Friday, 17 October 2014

Flashback Dance: Bildungsroman Movies, Part 1

Hello hello!

So, my blog has a bit of a reputation, I suspect. Sci fi, a bit of urban fantasy, gaming stuff, writing techniques, analysis of everything, occasional dives into horror, feminism (intersectional feminism, or at least I try to make it so), political/cultural trend ruminations--you guys know what to expect by now. One thing you won't see much of is romance-related material. Oh, sure, love stories and examinations of romantic relationships are all over the place, but fluffy comedies and romances? There's only a few I mention.


Caution: embarassing content warning



Well, I'm a somewhat...how do I say this...I tend to be either right on the edge of a trend, falling for something juuuust as it reaches the limelight or slightly before, or I'm at least five years late to the party. Sometimes ten. Often fifteen. I was born between the last gasp of the 80s and the first breath of the 90s, and I even have a generationally appropriate name to prove it. I'll spare you the nostalgia wank that normally follows this pronouncement, because frankly, I missed out on most of the nostalgia. Sure, I was fluent in Disney and could recite off scenes and songs by heart as a kid, but I never owned a Playstation, Nintendo, or even a Gameboy. I missed out on a lot of cartoons because I was reading and also too busy being tortured by girls in elementary school to interact properly with a lot of my classmates.

So, as you can tell from that extremely personal and embarassing paragraph, I missed out on a lot. There are a lot of cultural mainstays that I didn't watch until my (so-called) adulthood, and because I'd run out of documentaries on weird burial rituals, sex trade workers, and alternative lifestyles, I decided to play catch-up and deliberately risked brain-rot to familiarize myself with the often-referenced cultural mainstays I'd missed out on. As a result, I was mostly unprotected by the warm pink haze of nostalgia goggles; some of this stuff was both hauntingly familiar yet alien, a vaguely unsettling experience.

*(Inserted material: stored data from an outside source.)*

(* ===== verification/StopCoordinator.v ===== *)
(** * StopCoordinator: internal/stop/coordinator.go

    The stop of a session: reservation of the intent, one pre-effect
    observation, at most one /kill, its acceptance, and the observation of the
    outcome; D6 clearance and the acceptance of risk behind the operator
    boundary. *)

From S2P Require Import Prelude.
From S2P Require Import Domain.
From S2P Require Import GoLib.
From S2P Require Import Db.
From S2P Require Import Tx.
From S2P Require Import Lifecycle.
From S2P Require Import StopStore.
From S2P Require Import RestoreStore.
From S2P Require Import Clearance.
From S2P Require Import GoErr.
From S2P Require Import AoClient.
From S2P Require Import Agent.
From S2P Require Import DispatchCoordinator.

(** A [*store.Store]: nil, or a handle on the database. *)
Definition store_ptr : Type := option nat.

Record StopCoordinator := mkStopCoordinator {
  sc_Store : store_ptr; sc_AO : bool; sc_Operator : bool; sc_TimeoutHost : bool;  (* not nil *)
  sc_KillTimeout : Z }.
#[export] Instance StopCoordinator_settable : Settable StopCoordinator := fun c =>
  mkStopCoordinator (sc_Store c) (sc_AO c) (sc_Operator c) (sc_TimeoutHost c) (sc_KillTimeout c).

(** [defer func() { err = errors.Join(err, permit.Release()) }()] around [p]. *)
Definition with_release (p : Prog unit) : Prog unit :=
  r ← attempt p;
  e ← ask ERelease;
  match errors_Join (match r with inl e => Some e | inr _ => None end) e with
  | Some e => Fail e
  | None => mret tt
  end.

Section Stop.
Context {L : GoLib} (c : StopCoordinator).

Definition commitOutcome (id : string) (expected next : StopStage) (resolution : StopResolutionState)
    (status : option WorkerStatus) : Prog unit :=
  at_ ← now;
  call (CommitStopOutcome id
    match status with
    | Some w => mkStopTerminalOutcome expected next resolution at_ (w_ID w) (w_TerminalGeneration w)
                  (w_IsTerminated w)
    | None => mkStopTerminalOutcome expected next resolution at_ "" "" false
    end).

Definition Observe (operationID : string) : Prog unit :=
  when_ (is_null (sc_Store c) || negb (sc_AO c)) (NewError "stop: dependencies unavailable");;
  stop ← call (GetStopOperation operationID);
  let commit := commitOutcome operationID StopCallSucceeded in
  match so_ConfirmationDeadlineAt stop with
  | None => Fail (StoreError ErrStateConflict)
  | Some deadline =>
      when_ ((so_Stage stop != StopCallSucceeded) || (so_ResolutionState stop != StopResolutionInFlight))
        (StoreError ErrStateConflict);;
      s ← ask (EGetWorkerStatus (so_SessionID stop));
      match s with
      | inl getErr =>
          if errors_Is getErr (TSentinel aoErrNotFound) then
            commit StopTargetAbsent StopResolutionTargetAbsent None
          else
            at_ ← now;
            if negb (at_ <? deadline)%Z then commit StopCallSucceeded StopResolutionConfirmationTimeout None
            else Fail getErr
      | inr st =>
          at_ ← now;
          match st with
          | None => Fail (NewError "stop: observation identity invalid; quarantine retained")
          | Some status =>
              if w_ID status != so_SessionID stop then
                Fail (NewError "stop: observation identity invalid; quarantine retained")
              else if w_TerminalGeneration status != so_TerminalGeneration stop then
                commit StopCallSucceeded StopResolutionGenerationMismatch st
              else if negb (at_ <? deadline)%Z then
                commit StopCallSucceeded StopResolutionConfirmationTimeout st
              else if w_IsTerminated status then
                commit StopTerminationConfirmed StopResolutionTerminationConfirmed st
              else mret tt
          end
      end
  end.

(** The operator principal a session-scoped cleanup needs. *)
Definition authorize_cleanup (stop : StopOperation) : Prog StopOperation :=
  if so_Purpose stop == RunningAttemptStop then mret stop
  else
    when_ (negb (sc_Operator c))
      (NewError "stop: verified operator boundary required for session-scoped cleanup");;
    let scope := if is_some (so_RestoreOperationID stop) then "RESTORE_CLEANUP_CLAIM"
                 else "STOP_UNLINKED_CLEANUP" in
    principal ← verified_principal (so_PairID stop) (so_SessionID stop) (so_TerminalGeneration stop) scope
      "stop: verified operator principal required";
    let stop := stop <| so_Actor := principal |> in
    mret (if is_some (so_RestoreOperationID stop) then stop <| so_RestorePrincipal := Some principal |>
          else stop).

(** A linked maintenance claim observes the new runtime first. *)
Definition claim_observation (stop : StopOperation) : Prog (list RestoreCleanupObservation) :=
  if is_some (so_RestoreOperationID stop) && (so_Purpose stop == PairMaintenance) then
    s ← ask_ok (EGetWorkerStatus (so_SessionID stop));
    match s with
    | Some w =>
        when_ ((w_ID w != so_SessionID stop) || (w_TerminalGeneration w != so_TerminalGeneration stop)
               || w_IsTerminated w)
          (NewError "stop: linked maintenance observation differs from target");;
        mret [mkRestoreCleanupObservation (w_ID w) (w_TerminalGeneration w) (w_IsTerminated w)]
    | None => Fail (NewError "stop: linked maintenance observation differs from target")
    end
  else mret [].

(** [*stop.RestorePrincipal]: dereferencing nil panics, which ends the program;
    it is only reached with a linked restore under [RunningAttemptStop]. *)
Definition reserve (stop : StopOperation) (observations : list RestoreCleanupObservation) : Prog unit :=
  if is_some (so_RestoreOperationID stop) then
    match so_RestorePrincipal stop with
    | Some principal =>
        call (ClaimRestoreCleanupWithStop stop principal (so_Actor stop) (so_RequestedAt stop) observations)
    | None => Fail (NewError "panic: nil pointer dereference")
    end
  else call (ReserveStopOperation stop).

(** The /kill call and what is recorded of its answer. *)
Definition kill_once (stop : StopOperation) : Prog unit :=
  let id := so_OperationID stop in
  r ← ask (EStopWorker id (so_SessionID stop));
  match r with
  | inl callErr =>
      let '(stage, resolution) :=
        if errors_Is callErr (TSentinel aoErrNotFound) then (StopTargetAbsent, StopResolutionTargetAbsent)
        else if is_some (as_api callErr) then (StopCallFailed, StopResolutionCallFailed)
        else (StopRequested, StopResolutionCallOutcomeUnknown) in
      o ← attempt (commitOutcome id StopRequested stage resolution None);
      match o with
      | inl e => Fail (Wrapped "stop: call error %v; containment failed: " e "")
      | inr _ => Fail callErr
      end
  | inr result =>
      if match result with Some x => sw_SessionID x != so_SessionID stop | None => true end then
        o ← attempt (commitOutcome id StopRequested StopRequested StopResolutionCallOutcomeUnknown None);
        match o with
        | inl e => Fail (Wrapped "stop: invalid HTTP 200 response; containment failed: " e "")
        | inr _ => Fail (NewError "stop: invalid HTTP 200 response; delivery outcome unknown")
        end
      else
        callAt ← now;
        accepted ← try_call (CommitStopCallAccepted id callAt (callAt + sc_KillTimeout c)%Z);
        match accepted with
        | inr _ => Observe id
        | inl err =>
            current ← try_call (GetStopOperation id);
            match current with
            | inl readErr =>
                Fail (Wrapped "stop: HTTP 200 confirmation failed (%v), reread failed: " readErr "")
            | inr cur =>
                (if (so_Stage cur == StopRequested) && (so_ResolutionState cur == StopResolutionInFlight) then
                   o ← attempt (commitOutcome id StopRequested StopRequested
                                  StopResolutionCallOutcomeUnknown None);
                   match o with
                   | inl e => Fail (Wrapped "stop: HTTP 200 confirmation failed (%v), containment failed: " e "")
                   | inr _ => mret tt
                   end
                 else mret tt);;
                Fail (Wrapped "stop: HTTP 200 confirmation failed or writer won: " err "")
            end
        end
  end.

(** The observation between the reservation and the /kill. *)
Definition observe_and_kill (stop : StopOperation) (timeout : bool) : Prog unit :=
  let id := so_OperationID stop in
  s ← ask (EGetWorkerStatus (so_SessionID stop));
  match s with
  | inl getErr =>
      if errors_Is getErr (TSentinel aoErrNotFound) then
        commitOutcome id StopRequested StopTargetAbsent StopResolutionTargetAbsent None
      else Fail (Wrapped "stop: pre-effect observation unavailable; intent remains locked: " getErr "")
  | inr None => Fail (NewError "stop: pre-effect identity invalid; intent remains locked")
  | inr (Some status) =>
      if w_ID status != so_SessionID stop then
        Fail (NewError "stop: pre-effect identity invalid; intent remains locked")
      else if w_TerminalGeneration status != so_TerminalGeneration stop then
        commitOutcome id StopRequested StopRequested StopResolutionGenerationMismatch (Some status)
      else if w_IsTerminated status then
        commitOutcome id StopRequested StopRequested StopResolutionEffectUnprovenAlreadyTerminated
          (Some status)
      else
        (if timeout then
           when_ ((w_State status != ActivityStateActive) && (w_State status != ActivityStateWaitingInput))
             (NewError "stop: timeout pre-effect activity changed; intent retained for exclusive recovery");;
           r ← try_call (ValidateTimeoutEffectOwner id);
           match r with
           | inl e => Fail (Wrapped "stop: timeout pre-effect ownership changed; intent retained: " e "")
           | inr _ => mret tt
           end
         else mret tt);;
        kill_once stop
  end.

Definition start (stop : StopOperation) (timeout : bool) : Prog unit :=
  when_ (is_null (sc_Store c) || negb (sc_AO c) || (sc_KillTimeout c <=? 0)%Z)
    (NewError "stop: store, AO and injected kill timeout are required");;
  when_ ((so_OperationID stop == "") || (so_PairID stop == "") || (so_SessionID stop == "")
         || (so_TerminalGeneration stop == ""))
    (NewError "stop: exact operation/Pair/session/generation required");;
  at_ ← (if (so_RequestedAt stop =? 0)%Z then now else mret (so_RequestedAt stop));
  let stop := stop <| so_RequestedAt := at_ |> in
  let stop := if so_Actor stop == "" then stop <| so_Actor := "supervisor" |> else stop in
  stop ← authorize_cleanup stop;
  observations ← claim_observation stop;
  reserve stop observations;;
  observe_and_kill stop timeout.

Definition Start (stop : StopOperation) : Prog unit :=
  when_ (is_some (so_InitiatingFailureReason stop))
    (NewError "stop: timeout cause requires guarded StartTimeout");;
  start stop false.

(** The body of [StartTimeout] under its permit. *)
Definition timeout_effect (stop : StopOperation) : Prog unit :=
  ctx_check;;
  s ← ask (EGetWorkerStatus (so_SessionID stop));
  match s with
  | inl err =>
      Fail (Joined (Wrapped "" (SentinelError ErrTimeoutPreflightUnavailable) "; no intent: ") err)
  | inr None => Fail (SentinelError ErrTimeoutPreflightInadmissible)
  | inr (Some pre) =>
      when_ ((w_ID pre != so_SessionID stop) || (w_TerminalGeneration pre != so_TerminalGeneration stop)
             || w_IsTerminated pre
             || ((w_State pre != ActivityStateActive) && (w_State pre != ActivityStateWaitingInput)))
        (SentinelError ErrTimeoutPreflightInadmissible);;
      at_ ← now;  (* the injected clock, or the wall clock *)
      start (stop <| so_InitiatingFailureReason := Some "TIMEOUT" |> <| so_RequestedAt := at_ |>) true
  end.

Definition StartTimeout (stop : StopOperation) : Prog unit :=
  when_ (negb (sc_TimeoutHost c) || negb (sc_AO c) || is_null (sc_Store c)
         || (so_Purpose stop != RunningAttemptStop) || is_null (so_AttemptID stop))
    (NewError "stop: trusted timeout admission and exact live attempt required");;
  permit ← ask_ok (EAcquireEffect (so_PairID stop) "TIMEOUT_MONITOR");
  when_ (negb permit) (NewError "stop: timeout permit missing");;
  with_release (timeout_effect stop).

Definition CoordinatorClearQuarantine (request : QuarantineClearance) : Prog unit :=
  when_ (is_null (sc_Store c) || negb (sc_Operator c))
    (NewError "stop: trusted operator boundary required for D6 clearance");;
  let scope :=
    if existsb (fun l => lc_Basis l != ClearancePhysical) (qc_Session request :: qc_Attempts request)
    then "STOP_ADMINISTRATIVE_CLEARANCE" else "STOP_PHYSICAL_CLEARANCE" in
  pv ← ask_ok (EVerifiedRestorePrincipal (qc_PairID request) (lc_SessionID (qc_Session request))
                 (lc_TerminalGeneration (qc_Session request)) scope);
  let '(principal, verified) := pv in
  when_ (negb verified || (principal == "")
         || ((qc_Principal request != "") && (qc_Principal request != principal)))
    (NewError "stop: verified operator principal required for D6");;
  call (ClearQuarantineWithEvidence
    (mkQuarantineClearance (qc_PairID request) (qc_RestoreOperationID request) principal (qc_At request)
       (qc_Session request) (qc_Attempts request))).

Definition AcceptAdministrativeRisk (decision : AdministrativeStopDecision) : Prog unit :=
  when_ (is_null (sc_Store c) || negb (sc_Operator c))
    (NewError "stop: trusted operator boundary required for risk acceptance");;
  let scope := "STOP_ADMINISTRATIVE_RECONCILIATION"%string in
  pv ← ask_ok (EVerifiedRestorePrincipal (as_PairID decision) (as_SessionID decision)
                 (as_TerminalGeneration decision) scope);
  let '(principal, verified) := pv in
  when_ (negb verified || (principal == "")
         || ((as_Principal decision != "") && (as_Principal decision != principal)))
    (NewError "stop: verified operator principal required for risk acceptance");;
  call (AcceptStopAdministrativeRisk
    (mkAdministrativeStopDecision (as_StopOperationID decision) (as_PairID decision)
       (as_SessionID decision) (as_TerminalGeneration decision) (as_Purpose decision)
       (as_AttemptID decision) (as_RestoreOperationID decision) (as_ExpectedStage decision)
       (as_ExpectedResolution decision) principal scope (as_Reason decision)
       (as_EvidenceReferences decision) (as_Lineages decision) (as_At decision))).
End Stop.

Like Thranduil, I have a few words to say about these movies, and they won't all be friendly.


What did you watch?


In this case, I decided to binge-semi-watch a bunch of teen comedies on my (rare) days off. That included a lot of things I'd only seen once, or had never seen. In this case, The Breakfast Club, Mean Girls, Clueless, The Craft, Pretty in Pink, Footloose, Ferris Bueller's Day Off, Heathers, Breakfast at Tiffany's, The Graduate, and Say Anything. I had only seen the first two once each, and hadn't finished Mean Girls. Of course, I've seen Ten Things I Hate about You, American Pie, and She's the Man, but they weren't on Netflix, so I haven't rewatched them. I did see Dirty Dancing and Top Gun a while back--a LONG while--but Flashdance was the only one on this list that was a mainstay of my childhood.

The thing that surprised me was how tightly controlled the formulas for these movies tended to be. Now, Flashdance, Top Gun, Breakfast at Tiffany's, and The Graduate kind of fit into one strangely continuous yet diverse category, but the rest can all be comfortably classified as "teen movies". The first ones are not teen movies because they, well, don't involve teenagers at high school, even though they actually have a similar feel. So, why mention them at all? For one thing, they impacted the other movies.


What makes a teen movie?


A teen movie in the 80s and 90s was a distinct creature. It's kind of a bildungsroman, or "coming of age" story, but it's also less...responsibility-laden...than a "true" bildungsroman, such as, say, A Complicated Kindness by Miriam Toews or Charles' Dickens David Copperfield. Still, in these movies, there is usually:

1. An ensemble cast, or something close to it. There may be a central protagonist, but their friends will be just as important.

2. WHITE PEOPLE EVERYWHERE. SO MANY WHITE PEOPLE. NASA uses the casts of these movies to preform albedo tests for spacecraft.

3. A romance with a fairly shallowly developed opposite sex partner.

4. Fleeting, uncomfortable gay jokes.

5. Character groups that are easily identified by tropes and sociological tribal designations, such as Punks/Goths, Outcasts, Suspiciously Normal Kids, Rich People, The Foreign/Ethnic Ones, Comic Relief Hideous Fat Chick, a Gigantic Cast of other teenagers, Comic Relief Teachers, and Comically Dismayed Parents. (The capitals represent tropes. You may see acronyms in the rest of the article using these terms. There will be a test, so take notes.)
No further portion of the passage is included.